#### Task objective:
Where does the string "Hone" appear? Copy every line of the entries below that holds it.

#### Input data:
(** A keyword token is none of the four types [lexeme] treats apart. *)
Definition plain_type (t : TokenType) : bool :=
  match t with TokenEOF | TokenError | TokenString | TokenParam => false | _ => true end.

Lemma find_keyword_in k tbl t : find_keyword k tbl = Some t -> In (k, t) tbl.
Proof.
  induction tbl as [|[k' t'] tbl IH]; cbn; [discriminate|].
  destruct (String.eqb_spec k k') as [->|]; [intros [= ->]|]; auto.
Qed.

Lemma keywords_plain k t : keywords k = Some t -> plain_type t = true.
Proof.
  intros H%find_keyword_in. cbn in H.
  repeat (destruct H as [[= <- <-]|H]; [reflexivity|]). destruct H.
Qed.

Lemma single_token_plain c t : single_token c = Some t -> plain_type t = true.
Proof. unfold single_token. intros H. repeat case_match_eqn; by simplify_eq. Qed.

Lemma lexeme_plain tok : plain_type (t_Type tok) = true -> lexeme tok (t_Value tok).
Proof. unfold lexeme. by destruct (t_Type tok). Qed.

(** What every reader guarantees of the token it returns. *)
Definition reads (l : Lexer) (r : Token * Lexer) : Prop :=
  t_Pos (fst r) = pos l /\ t_Type (fst r) <> TokenEOF /\
  (t_Type (fst r) <> TokenError ->
   exists w, eats l w (snd r) /\ lexeme (fst r) w /\ w <> "").

Lemma reads_plain l t v ln col l' :
  plain_type t = true -> eats l v l' -> v <> "" -> reads l (mkToken t v (pos l) ln col, l').
Proof.
  intros Ht He Hv. split; [done|]. split; [by destruct t|]. intros _.
  exists v. split; [done|]. split; [|done].
  by apply (lexeme_plain (mkToken t v (pos l) ln col)).
Qed.

Lemma reads_error l v ln col l' : reads l (mkToken TokenError v (pos l) ln col, l').
Proof. by repeat split. Qed.

#[export] Hint Resolve reads_error reads_plain : go.

Lemma reads_two l c c2 t v ln col s :
  rest l = String c s -> plain_type t = true -> v = String c (String c2 "") ->
  cur_is (fun x => Ascii.eqb x c2) (advance l) = true ->
  reads l (mkToken t v (pos l) ln col, advance (advance l)).
Proof.
  intros Hl Ht -> Hc. apply reads_plain; [done| |done].
  unfold cur_is in Hc. destruct (rest (advance l)) as [|x s'] eqn:E; [discriminate|].
  destruct (ascii_eqb_spec x c2) as [->|]; [|discriminate].
  change (String c (String c2 "")) with (String c "" +:+ String c2 "").
  eapply eats_trans; eauto with go.
Qed.

Lemma readString_reads q l s :
  q = dquote \/ q = squote -> rest l = String q s -> reads l (readString q l).
Proof.
  intros Hq Hl. unfold readString.
  destruct (readString_at _ _ _ _ _) as [[v|] l2] eqn:E; [|apply reads_error].
  split; [done|]. split; [done|]. intros _.
  apply readString_at_eats in E as [body He]. exists (String q (body +:+ String q "")).
  split; [|split; [|done]].
  - change (String q ?b) with (String q "" +:+ b). eapply eats_trans; [by eapply eats_advance|].
    by destruct (advance l).
  - exists q, body. done.
Qed.

Lemma readParam_reads l sg s :
  sg = "@"%char \/ sg = "$"%char -> rest l = String sg s -> reads l (readParam l).
Proof.
  intros Hs Hl. unfold readParam.
  destruct (cur_is isIdentStart (advance l)) eqn:E; [|apply reads_error].
  destruct (read_while isIdentChar (advance l)) as [v l2] eqn:E2.
  apply read_while_eats in E2 as [He _]. split; [done|]. split; [done|]. intros _.
  exists (String sg v). split; [|split; [by exists sg | done]].
  change (String sg v) with (String sg "" +:+ v). eapply eats_trans; eauto with go.
Qed.

Lemma cur_is_read_while p q l v l' :
  cur_is p l = true -> (forall c, p c = true -> q c = true) ->
  read_while q l = (v, l') -> v <> "".
Proof.
  unfold cur_is, read_while. intros Hp Hpq. destruct (rest l) as [|c s]; [discriminate|]. cbn.
  rewrite (Hpq c Hp). destruct (read_while_at _ _ _ _ _). by intros [= <- _].
Qed.

Lemma ident_start_char c : isIdentStart c = true -> isIdentChar c = true.
Proof.
  unfold isIdentStart, isIdentChar. rewrite !orb_true_iff. tauto.
Qed.

Lemma readIdentifier_reads l : cur_is isIdentStart l = true -> reads l (readIdentifier l).
Proof.
  intros Hl. unfold readIdentifier.
  destruct (read_while isIdentChar l) as [v l'] eqn:E.
  assert (Hv := cur_is_read_while _ _ _ _ _ Hl ident_start_char E).
  apply read_while_eats in E as [He _].
  destruct (keywords (ToLower v)) eqn:Ek; [apply keywords_plain in Ek|]; auto with go.
Qed.

Lemma readNumber_reads l :
  cur_is isDigit l = true \/ (cur_is (fun c => Ascii.eqb c "-") l = true) ->
  reads l (readNumber l).
Proof.
  intros Hl. unfold readNumber.
  destruct (read_if _ l) as [sg l1] eqn:E1. destruct (read_while isDigit l1) as [ip l2] eqn:E2.
  assert (Hne : sg +:+ ip <> "").
  { unfold read_if in E1. unfold cur_is in Hl. destruct (rest l) as [|c s] eqn:El;
      [by destruct Hl|].
    destruct (Ascii.eqb c "-"); [by simplify_eq|]. simplify_eq.
    destruct Hl as [Hl|Hl]; [|done].
    apply (cur_is_read_while isDigit isDigit) in E2; [done | | done].
    unfold cur_is. by rewrite El. }
  apply read_if_eats in E1. apply read_while_eats in E2 as [E2 _].
  assert (H3 : exists fp l3, eats l2 fp l3 /\
    (if cur_is (fun c => Ascii.eqb c ".") l2 && next_is isDigit l2
     then let '(ds, l') := read_while isDigit (advance l2) in (String "." ds, l')
     else ("", l2)) = (fp, l3)).
  { destruct (cur_is _ l2) eqn:Ec; cbn [andb]; [|by exists "", l2; auto with go].
    destruct (next_is _ l2); [|by exists "", l2; auto with go].
    destruct (read_while isDigit (advance l2)) as [ds l'] eqn:Ed.
    exists (String "." ds), l'. split; [|done].
    unfold cur_is in Ec. destruct (rest l2) as [|c s] eqn:El2; [discriminate|].
    destruct (ascii_eqb_spec c ".") as [->|]; [|discriminate].
    change (String "." ds) with ("." +:+ ds).
    apply read_while_eats in Ed as [Ed _]. eapply eats_trans; eauto with go. }
  destruct H3 as (fp & l3 & H3 & ->).
  assert (H4 : exists ep l4, eats l3 ep l4 /\
    (if cur_is (fun c => Ascii.eqb c "e" || Ascii.eqb c "E") l3
     then let '(e, l') := read_if (fun _ => true) l3 in
          let '(es, l'') := read_if (fun c => Ascii.eqb c "+" || Ascii.eqb c "-") l' in
          let '(ds, l''') := read_while isDigit l'' in
          (e +:+ es +:+ ds, l''')
     else ("", l3)) = (ep, l4)).
  { destruct (cur_is _ l3); [|by exists "", l3; auto with go].
    destruct (read_if _ l3) as [e l5] eqn:E5. destruct (read_if _ l5) as [es l6] eqn:E6.
    destruct (read_while _ l6) as [ds l7] eqn:E7. exists (e +:+ es +:+ ds), l7.
    split; [|done]. apply read_if_eats in E5, E6. apply read_while_eats in E7 as [E7 _].
    eauto using eats_trans. }
  destruct H4 as (ep & l4 & H4 & ->).
  apply reads_plain; [done | eauto using eats_trans |].
  rewrite <- sapp_assoc. by destruct (sg +:+ ip).
Qed.

Lemma nextToken_spec l :
  exists ws, let l1 := skipWhitespace l in
  eats l ws l1 /\ str_forall is_space ws = true /\
  ((rest l1 = "" /\ nextToken l = (mkToken TokenEOF "" (pos l1) (line l1) (column l1), l1)) \/
   reads l1 (nextToken l)).
Proof.
  destruct (skipWhitespace_eats l) as (ws & He & Hw). exists ws. cbn zeta.
  split; [done|]. split; [done|]. unfold nextToken.
  remember (skipWhitespace l) as l1. clear Heql1 He Hw l ws.
  destruct (rest l1) as [|c s] eqn:El; [by left | right].
  destruct (single_token c) as [t|] eqn:Es.
  { apply reads_plain; [by eapply single_token_plain | by eapply eats_advance | done]. }
  assert (Hone : forall t, plain_type t = true ->
    reads l1 (mkToken t (String c "") (pos l1) (line l1) (column l1), advance l1)).
  { intros t Ht. apply reads_plain; [done | by eapply eats_advance | done]. }
  repeat match goal with
  | |- context [if Ascii.eqb c ?x then _ else _] => destruct (ascii_eqb_spec c x) as [->|]
  end;
  try (by eapply readString_reads; [|eassumption]; auto);
  try (by eapply readParam_reads; [|eassumption]; auto);
  try (destruct (cur_is _ (advance l1)) eqn:E1; [by eapply reads_two; eauto|];
       first [by apply Hone | by apply reads_error |
              destruct (cur_is (fun x => Ascii.eqb x ">") (advance l1)) eqn:E2;
                [by eapply reads_two with (c2 := ">"%char); eauto | by apply Hone]]).
  destruct (isDigit c) eqn:Ed; cbn [orb].
  { apply readNumber_reads. left. unfold cur_is. by rewrite El. }
  destruct (Ascii.eqb c "-") eqn:Em; cbn [andb].
  { destruct (next_is isDigit l1).
    - apply readNumber_reads. right. unfold cur_is. by rewrite El.
    - destruct (isIdentStart c) eqn:Ei; [|apply reads_error].
      apply readIdentifier_reads. unfold cur_is. by rewrite El. }
  destruct (isIdentStart c) eqn:Ei; [|apply reads_error].
  apply readIdentifier_reads. unfold cur_is. by rewrite El.
Qed.

(** ** Printing tokens back to source text *)
Fixpoint escape (v : string) : string :=
  match v with
  | EmptyString => EmptyString
  | String c v' =>
      if Ascii.eqb c dquote || Ascii.eqb c backslash
      then String backslash (String c (escape v')) else String c (escape v')
  end.

Definition show_token (tok : Token) : string :=
  match t_Type tok with
  | TokenEOF => ""
  | TokenString => String dquote (escape (t_Value tok) +:+ String dquote "")
  | TokenParam => String "@" (t_Value tok)
  | _ => t_Value tok
  end.

Fixpoint show_tokens (toks : list Token) : string :=
  match toks with
  | [] => ""
  | tok :: toks' => show_token tok +:+ String " " (show_tokens toks')
  end.

Definition ident_shape (v : string) : bool :=
  match v with
  | EmptyString => false
  | String c v' => isIdentStart c && str_forall isIdentChar v'
  end.

(** [-?d+] or [-?d+.d+] *)
Definition number_shape (v : string) : bool :=
  let s1 := match v with
            | String c s' => if Ascii.eqb c "-" then s' else v
            | EmptyString => v
            end in
  let '(ip, s2) := span_digits s1 in
  negb (String.eqb ip "") &&
  match s2 with
  | EmptyString => true
  | String c s3 => Ascii.eqb c "." && negb (String.eqb s3 "") && str_forall is_digit s3
  end.

(** The (type, value) pairs the lexer can produce and [show_token] prints
    unambiguously. *)
Definition wf_token (tok : Token) : bool :=
  let v := t_Value tok in
  match t_Type tok with
  | TokenEOF | TokenError | TokenGroupBy => false
  | TokenIdent => ident_shape v && bool_decide (keywords (ToLower v) = None)
  | TokenString => true
  | TokenParam => ident_shape v
  | TokenNumber => number_shape v
  | TokenNotEquals => String.eqb v "!=" || String.eqb v "<>"
  | TokenGreater => String.eqb v ">"
  | TokenGreaterEq => String.eqb v ">="
  | TokenLess => String.eqb v "<"
  | TokenLessEq => String.eqb v "<="
  | TokenEquals | TokenLParen | TokenRParen | TokenLBracket | TokenRBracket | TokenComma
  | TokenDot | TokenColon | TokenTilde =>
      match v with
      | String c EmptyString => bool_decide (single_token c = Some (t_Type tok))
      | _ => false
      end
  | t => ident_shape v && bool_decide (keywords (ToLower v) = Some t)
  end.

#### Response to this exercise:
  assert (Hone : forall t, plain_type t = true ->
       first [by apply Hone | by apply reads_error |
                [by eapply reads_two with (c2 := ">"%char); eauto | by apply Hone]]).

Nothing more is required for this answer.